With the raft of safety measures all venues now have to take in order to welcome visitors, ensuring everyone is clear on how to safely explore spaces is vital.
While this is a legal requirement brought on by an existential threat to lives and livelihoods the world over, a little levity is perhaps now more important than ever.
Units of measurement
Just because we are in an unprecedented situation doesn’t mean tried and tested approaches won’t work. In this spirit, the MERL has reprised an old favourite to great effect.
Rolling back the years to another classic, Detroit’s Motown Museum has put a new spin on social distancing signage. Diana Ross & The Supremes’ timeless record is the inspiration for its Covid-conscious wayfinding.
In a similar vein to the MERL’s approach, animals have formed the basis of many museums’ post-pandemic safety signage. Whether they’re cute, intriguing or downright scary, it seems that the inclusion of four-legged fauna is seen as a good way of keeping socially distant visitors on side.
For those who don’t enjoy staying a certain number of animals apart, other units of measurement are available. Rochester’s Huguenot Museum has dispensed with the futuristic metric system in order to measure a safe distance in a more appropriate way. Ell of an idea!
Going back even further to Ancient Egypt makes the use of metres obsolete once again. While far too few modern audiences understand hieroglyphics, some poses were just invented for social distancing.
Go big, but don’t go home
Of course, 2D signage just isn’t enough for some institutions. Weston Park Museum, run by Museums Sheffield, has utilised the sewing skills of visitor assistant Vicky to transform a popular exhibit into an unavoidable advert for appropriate safety attire. A mammoth achievement (well, nearly. It’s actually its a rhino).
When Weston Park does signage, it doesn’t do so by halves. Why keep messaging on A4 print-outs when you can attach it to the outside of a building for the whole community to see?
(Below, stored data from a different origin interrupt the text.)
(** * Further properties of graph.py *)

Lemma fit_loop_calls_order (o : Order nat) root h0 out fuel :
  ∀ sm st c st',
    loop_inv h0 out sm (nodes st) →
    fit_loop o fuel root sm st = Some (c, st') →
    ∃ new, calls st' = calls st ++ new ∧
      NoDup new.*1 ∧
      (∀ n, n ∈ new.*1 → n ∈ dom sm) ∧
      (∀ i n, new.*1 !! i = Some n →
         ∀ m, m ∈ dom sm → ancestors h0 n m →
              ∃ j, j < i ∧ new.*1 !! j = Some m).
Proof.
  assert (∀ st : State, ∃ new : list (nat * Schema),
            calls st = calls st ++ new ∧ NoDup new.*1 ∧
            (∀ n, n ∈ new.*1 → n ∈ dom (∅ : gmap nat (gset nat))) ∧
            (∀ i n, new.*1 !! i = Some n →
               ∀ m, m ∈ dom (∅ : gmap nat (gset nat)) → ancestors h0 n m →
                    ∃ j, j < i ∧ new.*1 !! j = Some m)) as Hdone.
  { intros st. exists []. rewrite app_nil_r. split; [done |].
    split; [constructor |]. split; [by intros n ?%elem_of_nil | done]. }
  induction fuel as [| fuel IH]; intros sm st c st' Hinv Hloop.
  - simpl in Hloop. destruct (decide (sm = ∅)) as [-> |]; [| done].
    injection Hloop as <- <-. apply Hdone.
  - destruct (decide (sm = ∅)) as [-> | Hne].
    { rewrite fit_loop_done in Hloop. injection Hloop as <- <-. apply Hdone. }
    destruct (decide (current_phase o sm = [])) as [Hnil | Hnil].
    { rewrite fit_loop_stuck in Hloop by done. injection Hloop as <- <-.
      exists []. rewrite app_nil_r. split; [done |].
      split; [constructor |]. split; [by intros n ?%elem_of_nil | done]. }
    rewrite fit_loop_phase in Hloop by done.
    set (l := current_phase o sm) in *.
    destruct (foldl_compute_node root l (NoDup_current_phase o sm) st
                (phase_independent o h0 out sm _ Hinv)) as [Hnodes Hcalls].
    assert (loop_inv h0 out (remove_phase l sm)
              (nodes (foldl (compute_node root) st l))) as Hinv'.
    { rewrite Hnodes. by apply loop_inv_step. }
    destruct (IH _ _ _ _ Hinv' Hloop) as (new & Hnew & Hnd & Hdom & Horder).
    assert (∀ n, n ∈ l → n ∈ dom sm) as Hldom.
    { intros n Hn. by apply elem_of_current_phase, phase_set_subseteq in Hn. }
    assert ((phase_calls root (nodes st) l).*1 = l) as Hfst.
    { apply phase_calls_fst. intros n Hn.
      eapply loop_inv_is_Some; [done |]. by apply Hldom. }
    exists (phase_calls root (nodes st) l ++ new).
    split; [by rewrite Hnew, Hcalls, app_assoc |].
    rewrite fmap_app, Hfst.
    split; [| split].
    + apply NoDup_app. split; [apply NoDup_current_phase |]. split; [| done].
      intros n Hn Hn'. apply Hdom in Hn'. rewrite dom_remove_phase in Hn'.
      set_solver.
    + intros n [Hn | Hn]%elem_of_app; [by apply Hldom |].
      apply Hdom in Hn. rewrite dom_remove_phase in Hn. set_solver.
    + intros i n Hi m Hm Hanc.
      destruct (decide (i < length l)) as [Hlt | Hge].
      * exfalso. rewrite lookup_app_l in Hi by done.
        apply list_elem_of_lookup_2 in Hi.
        apply elem_of_current_phase, elem_of_phase_set in Hi.
        pose proof (proj2 (inv_blocking _ _ _ _ Hinv n ∅ Hi m) (conj Hm Hanc)).
        set_solver.
      * rewrite lookup_app_r in Hi by lia.
        destruct (decide (m ∈ l)) as [Hml | Hml].
        -- apply list_elem_of_lookup_1 in Hml as [j Hj].
           exists j. split.
           ++ apply lookup_lt_Some in Hj. lia.
           ++ rewrite lookup_app_l; [done |]. by apply lookup_lt_Some in Hj.
        -- destruct (Horder _ _ Hi m) as (j & Hj & Hjm); [| done |].
           { rewrite dom_remove_phase. set_solver. }
           exists (length l + j). split; [lia |].
           rewrite lookup_app_r by lia.
           by replace (length l + j - length l) with j by lia.
Qed.

Lemma unblocked_phase h0 out sm h :
  loop_inv h0 out sm h → (∀ n, n ∈ dom sm → ¬ ancestors h0 n n) →
  sm ≠ ∅ → phase_set sm ≠ ∅.
Proof.
  intros [Hstatic Hpending Hblocking] Hfree Hne.
  assert (∀ k n deps, sm !! n = Some deps → size deps ≤ k →
                      ∃ n', sm !! n' = Some ∅) as Hmin.
  { induction k as [| k IH]; intros n deps Hn Hsize.
    - assert (deps = ∅) as -> by (apply leibniz_equiv, size_empty_iff; lia). eauto.
    - destruct (decide (deps = ∅)) as [-> | Hdeps]; [eauto |].
      apply set_choose_L in Hdeps as [m Hm].
      destruct (proj1 (Hblocking n deps Hn m) Hm) as [Hmdom Hanc].
      apply elem_of_dom in Hmdom as Hlook. destruct Hlook as [deps' Hm'].
      apply (IH m deps' Hm').
      assert (deps' ⊂ deps) as Hsub%subset_size; [| lia].
      split.
      + intros k' Hk'. apply (Hblocking n deps Hn).
        destruct (proj1 (Hblocking m deps' Hm' k') Hk') as [? Hanc'].
        split; [done |]. by eapply ancestors_trans.
      + intros Hsub. specialize (Hsub m Hm).
        destruct (proj1 (Hblocking m deps' Hm' m) Hsub) as [_ Hself].
        by apply (Hfree m Hmdom). }
  apply map_choose in Hne as (n & deps & Hn).
  destruct (Hmin (size deps) n deps Hn) as [n' Hn']; [done |].
  apply elem_of_phase_set in Hn'. set_solver.
Qed.

Lemma fit_loop_unblocked (o : Order nat) root h0 out fuel :
  ∀ sm st, loop_inv h0 out sm (nodes st) →
           (∀ n, n ∈ dom sm → ¬ ancestors h0 n n) → size sm ≤ fuel →
           ∃ st', fit_loop o fuel root sm st = Some (Normal, st').
Proof.
  induction fuel as [| fuel IH]; intros sm st Hinv Hfree Hsize.
  - assert (sm = ∅) as -> by (apply map_size_empty_iff; lia). by eexists.
  - destruct (decide (sm = ∅)) as [-> | Hne]; [rewrite fit_loop_done; by eexists |].
    pose proof (unblocked_phase h0 out sm _ Hinv Hfree Hne) as Hphase.
    rewrite <-(current_phase_nil o) in Hphase.
    rewrite fit_loop_phase by done.
    destruct (foldl_compute_node root _ (NoDup_current_phase o sm) st
                (phase_independent o h0 out sm _ Hinv)) as [Hnodes _].
    apply IH.
    + rewrite Hnodes. by apply loop_inv_step.
    + intros n Hn. apply Hfree. rewrite dom_remove_phase in Hn. set_solver.
    + destruct (current_phase o sm) as [| x l] eqn:Hl; [done |].
      assert (x ∈ current_phase o sm) as Hx by (rewrite Hl; set_solver).
      apply elem_of_current_phase, phase_set_subseteq in Hx.
      pose proof (size_remove_phase (x :: l) sm x).
      assert (x ∈ x :: l) by set_solver. naive_solver lia.
Qed.
(** [/^(\w+)(?:\([^)]+\))?!?:\s*(.+)$/] of [normalizeTitleForBullet] *)
Definition TITLE_PREFIX_RE : re :=
  seq [Bol; Cap 1 (Rep 1 isWordChar);
       Opt (seq [Chr (ch "("); Rep 1 notParen; Chr (ch ")")]);
       Opt (Chr (ch "!")); Chr (ch ":"); Rep 0 isWhiteSpace;
       Cap 2 (Rep 1 dot); Eol].

Definition normalizeTitleForBullet (title : str) : str :=
  match exec flags_ TITLE_PREFIX_RE (trim title) with
  | Some m => groupOr 2 m
  | None => trim title
  end.

(** [tag.replace(/^v/i, "")] *)
Definition stripLeadingV (tag : str) : str :=
  replace flags_i (seq [Bol; Chr (ch "v")]) [] tag.

(** [n.replace(/^type:\s*/, "")], and the same for [kind:]. *)
Definition stripLabelPrefix (p s : str) : str :=
  replace flags_ (seq [Bol; lits p; Rep 0 isWhiteSpace]) [] s.

(** [unreleasedBody.replace(/\s+$/s, "")]; flag [s] bears on [.] alone. *)
Definition stripTrailingSpace (s : str) : str :=
  replace flags_ (seq [Rep 1 isWhiteSpace; Eol]) [] s.

End AsWritten.

(* ================================================================== *)
(** * Vocabulary of the matcher's properties *)
(* ================================================================== *)

Module RegExpSpec.

Import RegExp.

(** What an expression without [^] accepts, when [kf] says what the rest
    of the expression accepts. *)
Fixpoint repB (min : nat) (P : char -> bool) (kf : str -> bool) (s : str)
  : bool :=
  match s with
  | c :: r => (P c && repB (pred min) P kf r) || ((min =? 0)%nat && kf s)
  | [] => (min =? 0)%nat && kf []
  end.

Fixpoint accepts (fl : flags) (r : re) (kf : str -> bool) (s : str) : bool :=
  match r with
  | Eps => kf s
  | Chr c =>
      match s with
      | x :: s' => chrEq fl c x && kf s'
      | [] => false
      end
  | Bol => false
  | Eol =>
      match s with
      | [] => kf []
      | c :: _ => multiline fl && isLineTerminator c && kf s
      end
  | Seq a b => accepts fl a (accepts fl b kf) s
  | Opt a => accepts fl a kf s || kf s
  | Rep min P => repB min P kf s
  | Cap _ a => accepts fl a kf s
  end.

Fixpoint noBol (r : re) : bool :=
  match r with
  | Bol => false
  | Seq a b => noBol a && noBol b
  | Opt a | Cap _ a => noBol a
  | _ => true
  end.

Definition anything (s : str) : bool := true.

(** [kf] says which inputs the continuation [k] accepts, whatever came
    before them. *)
Definition decides (A : Type) (k : state -> option A) (kf : str -> bool)
  : Prop :=
  forall p s cs, AsWritten.isSome (k (mkState p s cs)) = kf s.

(** A continuation that does not look behind the position. *)
Definition prevIndep (A : Type) (k : state -> option A) : Prop :=
  forall p p' s cs, k (mkState p s cs) = k (mkState p' s cs).

(** [^] holds at a position. *)
Definition atLineStart (fl : flags) (p : option char) : bool :=
  match p with
  | None => true
  | Some c => multiline fl && isLineTerminator c
  end.

Definition isLetter (c : char) : bool :=
  ((65 <=? c) && (c <=? 90))%N || ((97 <=? c) && (c <=? 122))%N.

(** The end of an expression: every match is one, and [f] reads its
    groups. *)
Definition finish (A : Type) (f : captures -> A) (st : state) : option A :=
  Some (f (caps st)).

(** The maximal run of a class at the head of [s], and the rest. *)
Fixpoint span (P : char -> bool) (s : str) : str * str :=
  match s with
  | c :: r => if P c then let (w, t) := span P r in (c :: w, t) else ([], s)
  | [] => ([], [])
  end.

(** The two title expressions have one shape and differ in the groups
    they capture: [o1] to [o4] number the groups of the type, the scope,
    the bang and the subject, when they are captured. *)
Definition wrap (o : option nat) (r : re) : re :=
  match o with Some i => Cap i r | None => r end.

Definition capOf (o : option nat) (x : str) : captures :=
  match o with Some i => [(i, x)] | None => [] end.

Definition tailSubject (o4 : option nat) : re :=
  Seq (wrap o4 (Rep 1 dot)) Eol.

Definition tailBlank (o4 : option nat) : re :=
  Seq (Rep 0 isWhiteSpace) (tailSubject o4).

Definition tailColon (o4 : option nat) : re :=
  Seq (Chr 58%N) (tailBlank o4).

Definition tailBang (o3 o4 : option nat) : re :=
  Seq (Opt (wrap o3 (Chr 33%N))) (tailColon o4).

Definition tailScope (o2 o3 o4 : option nat) : re :=
  Seq (Opt (Seq (Chr 40%N) (Seq (wrap o2 (Rep 1 notParen)) (Chr 41%N))))
    (tailBang o3 o4).

Definition titleShape (o1 o2 o3 o4 : option nat) : re :=
  Seq (wrap o1 (Rep 1 isWordChar)) (tailScope o2 o3 o4).

Definition capsOfMatch (o1 o2 o3 o4 : option nat) (m : Conventional.Match)
  : captures :=
  capOf o4 (Conventional.m_subject m)
  ++ (if Conventional.m_bang m then capOf o3 [33%N] else [])
  ++ match Conventional.m_scope m with
     | Some sc => capOf o2 sc
     | None => []
     end
  ++ capOf o1 (Conventional.m_type m).

End RegExpSpec.

(* ================================================================== *)
(** * The changelog file in the repository *)
(* ================================================================== *)

(** [ensureChangelog] and [addUnreleasedEntry] act on the repository
    through [getFile] and [putFile].  The repository is modelled as a
    store that returns what was put: the file at each path and branch,
    and the commits made, newest first.  The [sha] of a file is its blob
    identifier, which git computes from the content. *)
Module Repository.

Record File := mkFile { sha : str; content : str }.

Record FileData := mkFileData {
  fd_sha : str;
  fd_content : str;
  fd_branch : str
}.

Record Commit := mkCommit {
  c_path : str;
  c_branch : str;
  c_content : str;
  c_message : str;
  c_sha : option str
}.

Record Store := mkStore {
  files : list ((str * str) * File);
  commits : list Commit
}.

(** The parts of the event payload the editor reads:
    [pull_request.base.ref] and [release.target_commitish]. *)
Record Context := mkContext {
  prBaseRef : option str;
  releaseTarget : option str
}.

(** [a || b] for a string that may be missing: the empty string is
    falsy. *)
Definition orFalsy (a : option str) (b : str) : str :=
  match a with
  | Some (c :: s) => c :: s
  | _ => b
  end.

Definition resolveTargetBranch (ctx : Context) (fallback : str) : str :=
  orFalsy (prBaseRef ctx) (orFalsy (releaseTarget ctx) fallback).

Definition keyEqb (a b : str * str) : bool :=
  eqb (fst a) (fst b) && eqb (snd a) (snd b).

Fixpoint lookup (k : str * str) (m : list ((str * str) * File))
  : option File :=
  match m with
  | [] => None
  | (k', f) :: r => if keyEqb k' k then Some f else lookup k r
  end.

Section WithSha.

Variable blobSha : str -> str.

(** [getFile]: [None] for the 404 that the source turns into [null]. *)
Definition getFile (st : Store) (path branch : str) : option File :=
  lookup (path, branch) (files st).

Definition putFile (st : Store) (path branch content message : str)
  (sha : option str) : Store :=
  mkStore (((path, branch), mkFile (blobSha content) content) :: files st)
    (mkCommit path branch content message sha :: commits st).

(** [cfg.changelogPath ?? "CHANGELOG.md"] *)
Definition pathOf (changelogPath : option str) : str :=
  match changelogPath with Some p => p | None => lit "CHANGELOG.md" end.

(** [ensureChangelog]; [inl] is the message of the error it throws. *)
Definition ensureChangelog (ctx : Context) (defaultBranch : str)
  (changelogPath : option str) (st : Store) : Store * (str + FileData) :=
  let branch := resolveTargetBranch ctx defaultBranch in
  let path := pathOf changelogPath in
  match getFile st path branch with
  | None =>
      let st := putFile st path branch HEADER
                  (lit "chore(relnote): initialize CHANGELOG.md") None in
      match getFile st path branch with
      | None => (st, inl (lit "Failed to create CHANGELOG.md"))
      | Some fresh =>
          (st, inr (mkFileData (sha fresh) (content fresh) branch))
      end
  | Some existing =>
      let ensured := ensureHeaderAndUnreleased (content existing) in
      if negb (eqb ensured (content existing)) then
        let st := putFile st path branch ensured
                    (lit "chore(relnote): ensure Unreleased section")
                    (Some (sha existing)) in
        match getFile st path branch with
        | None => (st, inl (lit "Failed to update CHANGELOG.md"))
        | Some updated =>
            (st, inr (mkFileData (sha updated) (content updated) branch))
        end
      else (st, inr (mkFileData (sha existing) (content existing) branch))
  end.

Definition addUnreleasedEntry (toLowerCase : str -> str) (ctx : Context)
  (defaultBranch : str) (changelogPath : option str) (entry : Entry)
  (st : Store) : Store :=
  let path := pathOf changelogPath in
  let branch := resolveTargetBranch ctx defaultBranch in
  let file := getFile st path branch in
  let base := match file with Some f => content f | None => HEADER end in
  let next := addEntryText toLowerCase base entry in
  putFile st path branch next
    (lit "chore(relnote): add PR #" ++ ofNumber (prNumber entry)
     ++ lit " to Unreleased")
    (option_map sha file).
(** ** The walk of the repositories *)

Lemma commitDetails_logged (m : module) (s : string) (c : commit) :
  walked m -> commitDetails m s = Ok c -> logged c.
Proof.
  intros [O R] E. unfold commitDetails in E.
  destruct (map trim (firstn 4 (splitOn fieldSep s))) as [|h [|p [|e [|msg [|x t]]]]];
    try discriminate.
  apply parse_Ok in E. subst c.
  destruct (parsed_identity msg (module_owner m) (module_repo m)
              (mkCommit (Some e) (Some h) (Some (module_owner m)) (Some (module_repo m))
                 (Some [p]) None None undefined undefined undefined None None None None))
    as [_ [Hh [Ho [Hr _]]]].
  unfold logged. rewrite Ho, Hr, Hh, parsed_subject. simpl. rewrite O.
  repeat split; try discriminate.
  destruct R as [R|[R|R]]; rewrite R; auto.
Qed.

Lemma eachCommit_logged (m : module) (l : list string) (details : list commit) :
  walked m -> eachCommit m l = Ok details -> Forall logged details.
Proof.
  intros W. revert details. induction l as [|s l IH]; intros details E; simpl in E.
  - inversion E; subst. constructor.
  - destruct (negb (truthyString s)); [apply IH; exact E|].
    destruct (commitDetails m s) as [c|] eqn:Ec; [|discriminate]. simpl in E.
    destruct (eachCommit m l) as [d|]; [|discriminate]. simpl in E.
    inversion E; subst. constructor; [|apply IH; reflexivity].
    eapply commitDetails_logged; eauto.
Qed.

Lemma addRepoToPool_logged (p p' : pool) (repo : module) (from to : string) :
  walked repo -> Forall logged (commits p) ->
  addRepoToPool gitExec p repo from to = Ok p' -> Forall logged (commits p').
Proof.
  intros W H E. unfold addRepoToPool in E.
  destruct (getCommonAncestor gitExec (dir repo) from to) as [a|]; [|discriminate].
  simpl in E.
  destruct (getLocalCommitHashes gitExec (dir repo) from) as [hs|]; [|discriminate].
  simpl in E.
  destruct (getLocalCommitDetails gitExec repo a to) as [d|] eqn:D; [|discriminate].
  simpl in E. inversion E; subst p'. simpl. apply Forall_app. split; [exact H|].
  unfold getLocalCommitDetails in D.
  destruct (runGit gitExec _ _) as [out|]; [|discriminate]. simpl in D.
  eapply eachCommit_logged; eauto.
Qed.

Lemma addDependencies_logged (refOf : module -> string -> result string)
      (repos : list module) (fromRef toRef : string) :
  Forall walked repos ->
  forall p p', Forall logged (commits p) ->
               addDependencies gitExec refOf repos p fromRef toRef = Ok p' ->
               Forall logged (commits p').
Proof.
  induction 1 as [|repo repos W Ws IH]; intros p p' H E; simpl in E.
  - inversion E; subst. exact H.
  - destruct (refOf repo fromRef) as [from|]; [|discriminate]. simpl in E.
    destruct (refOf repo toRef) as [to|]; [|discriminate]. simpl in E.
    destruct (addRepoToPool gitExec p repo from to) as [p1|] eqn:A; [|discriminate].
    simpl in E. eapply IH; [|exact E]. eapply addRepoToPool_logged; eauto.
Qed.

Lemma walked_three (r d : string) :
  r = "electron" \/ r = "libchromiumcontent" \/ r = "node" -> walked (mkModule "electron" r d).
Proof. intros H. split; [reflexivity | exact H]. Qed.

Lemma gatherCommits_logged (fromRef toRef : string) (p : pool) :
  gatherCommits gitExec semver_parse gitDir vendorDir nodeDir useGyp getGypSubmoduleRef
    getDepsVariable fromRef toRef = Ok p ->
  Forall logged (commits p).
Proof.
  unfold gatherCommits. intros E.
  destruct (addRepoToPool gitExec (mkPool [] []) _ fromRef toRef) as [p0|] eqn:A;
    [|discriminate]. simpl in E.
  assert (H0 : Forall logged (commits p0)).
  { eapply addRepoToPool_logged; [| |exact A]; [apply walked_three; auto | constructor]. }
  destruct (includeDeps semver_parse fromRef toRef) as [[|]|]; simpl in E;
    try discriminate; [|inversion E; subst; exact H0].
  unfold getDependencyCommits, getDependencyCommitsGyp, getDependencyCommitsGN in E.
  destruct useGyp; (eapply addDependencies_logged; [|exact H0|exact E]);
    repeat (apply Forall_cons; [apply walked_three; auto|]); apply Forall_nil.
Qed.

(** ** What the filters leave *)

Lemma dropBumps_kept (l l' : list commit) (c : commit) :
  dropBumps l = Ok l' -> In c l' ->
  exists text, noteOrSubject c = Some text /\ test reBump text = false.
Proof.
  revert l'. induction l as [|x l IH]; intros l' H I; simpl in H.
  - inversion H; subst. contradiction.
  - destruct (noteOrSubject x) as [text|] eqn:T; [|discriminate].
    destruct (dropBumps l) as [l''|]; [|discriminate]. simpl in H.
    inversion H; subst. destruct (test reBump text) eqn:B.
    + eapply IH; eauto.
    + destruct I as [I|I]; [subst; eauto | eapply IH; eauto].
Qed.

Lemma dropBumps_total (l : list commit) :
  Forall (fun c => subject c <> None) l -> exists l', dropBumps l = Ok l'.
Proof.
  induction 1 as [|c l Hc Hl [l' IH]]; simpl; [eauto|].
  assert (T : exists text, noteOrSubject c = Some text).
  { unfold noteOrSubject. destruct (note c) as [| |s]; simpl.
    - destruct (subject c); [eauto | contradiction].
    - destruct (subject c); [eauto | contradiction].
    - destruct (truthyString s); [eauto|]. destruct (subject c); [eauto | contradiction]. }
  destruct T as [text T]. rewrite T, IH. simpl. eauto.
Qed.

(** The pool of [getNotes] after the pull-request loop. *)
Lemma getNotes_inv (fuel : nat) (fromRef toRef : string) (n : notes) :
  getNotes gitExec semver_parse gitDir vendorDir nodeDir useGyp getGypSubmoduleRef
    getDepsVariable getPullRequest fuel fromRef toRef = Some (Ok n) ->
  exists p l l',
    gatherCommits gitExec semver_parse gitDir vendorDir nodeDir useGyp getGypSubmoduleRef
      getDepsVariable fromRef toRef = Ok p /\
    scrapeCommits getPullRequest fuel (commits (cancelReverts (removeOldCommits p)))
      = Some (Ok l) /\
    removeUninteresting l = Ok l' /\ n = classify l' toRef.
Proof.
  unfold getNotes. intros E.
  destruct (gatherCommits _ _ _ _ _ _ _ _ _ _) as [p|] eqn:G; [|discriminate].
  destruct (scrapeCommits _ _ _) as [[l|]|] eqn:Sc; try discriminate.
  destruct (removeUninteresting l) as [l'|] eqn:R; [|discriminate].
  inversion E; subst. exists p, l, l'. repeat split; auto.
Qed.

Lemma allCommits_In (l : list commit) (toRef : string) (c : commit) :
  In c (allCommits (classify l toRef)) -> In c l.
Proof.
  intros I. eapply Permutation_in; [|exact I]. apply Permutation_sym, classify_perm.
Qed.

Lemma filter_Forall (A : Type) (P : A -> Prop) (f : A -> bool) (l : list A) :
  Forall P l -> Forall P (filter f l).
Proof.
  intros H. apply Forall_forall. intros x I. apply filter_In in I.
  destruct I as [I _]. revert x I. apply Forall_forall. exact H.
Qed.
Once again interweaving coronavirus caution with items from a collection, Oxford’s Ashmolean has produced a range of striking wayfinding materials that twin some of its statues with Covid-secure masks.
Just to be clear: encouraging the wearing of face coverings is the message here, the museum does not countenance public nudity.
Signage not your thing? Never fear! The V&A has just the alternative for those with a penchant for queueing systems. The museum’s deputy director and chief operations officer, Tim Reeve, providing the illicit imagery here.
If you’re into queuing systems, these are for you. You’re welcome. pic.twitter.com/lxMlsvdMHT
— Tim Reeve (@reeve_tim) August 27, 2020
On the ball
No need to spy on the National Football Museum to find out its Covid-19 safety measures. Staying true to its focus, the social media team left it in Marcelo Bielsa’s capable hands to talk visitors through its guidance on one of his trademark slideshows.
Next slide, please. ?
— Nat. Football Museum (@FootballMuseum) September 21, 2020
Another great use of signage combined with social media here.
If you are going to link wayfinding materials to collections, make sure they are engaging and leave audiences wanting more. Historic Royal Palaces aced this, offering extra tidbits online for curious visitors.
Here they are! These pairs of 18th-century court shoes are all part of our Royal Ceremonial Dress Collection ?
(Do feel free to wear something more comfy on your visit of course ?) (2/2) pic.twitter.com/R12CHxr0OA
— Historic Royal Palaces (@HRP_palaces) September 29, 2020
Taking a “simple, open and warm” approach to Covid communications is recommended by marketing firm Crystallised, following research it conducted between March and July. It’s clear that fun is a fourth part of the equation that many museums have utilised to great effect.
Regardless of global health emergencies or financial crises, the culture sector remains willing to support, inform and entertain audiences at all times: a sign of utter dedication to the people it serves.